== RECORDS SHOWN ==
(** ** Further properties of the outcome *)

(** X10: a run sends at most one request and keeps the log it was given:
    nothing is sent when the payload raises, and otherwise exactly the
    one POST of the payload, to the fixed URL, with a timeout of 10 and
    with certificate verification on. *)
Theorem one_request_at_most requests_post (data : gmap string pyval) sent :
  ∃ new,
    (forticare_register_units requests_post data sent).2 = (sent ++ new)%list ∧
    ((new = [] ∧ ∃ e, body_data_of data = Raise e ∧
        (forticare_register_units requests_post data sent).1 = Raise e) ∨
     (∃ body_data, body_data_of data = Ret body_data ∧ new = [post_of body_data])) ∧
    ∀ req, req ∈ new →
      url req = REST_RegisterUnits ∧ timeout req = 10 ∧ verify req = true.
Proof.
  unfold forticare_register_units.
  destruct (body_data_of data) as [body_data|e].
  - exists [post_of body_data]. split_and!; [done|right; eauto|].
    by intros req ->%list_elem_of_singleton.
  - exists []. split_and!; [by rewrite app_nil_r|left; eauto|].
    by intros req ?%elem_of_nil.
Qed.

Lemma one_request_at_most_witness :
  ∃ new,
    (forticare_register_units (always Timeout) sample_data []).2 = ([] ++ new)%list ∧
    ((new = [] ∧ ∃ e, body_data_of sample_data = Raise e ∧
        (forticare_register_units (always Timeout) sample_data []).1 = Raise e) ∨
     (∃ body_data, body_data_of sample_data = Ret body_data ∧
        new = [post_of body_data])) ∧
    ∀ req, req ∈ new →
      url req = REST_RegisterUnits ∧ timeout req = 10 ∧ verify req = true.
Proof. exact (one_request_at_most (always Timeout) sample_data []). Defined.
===
_TASK STATEMENT_. The required answer is the number of lines in the listing above that contain the word "exists", with nothing added.

_WRITTEN ANSWER_. 2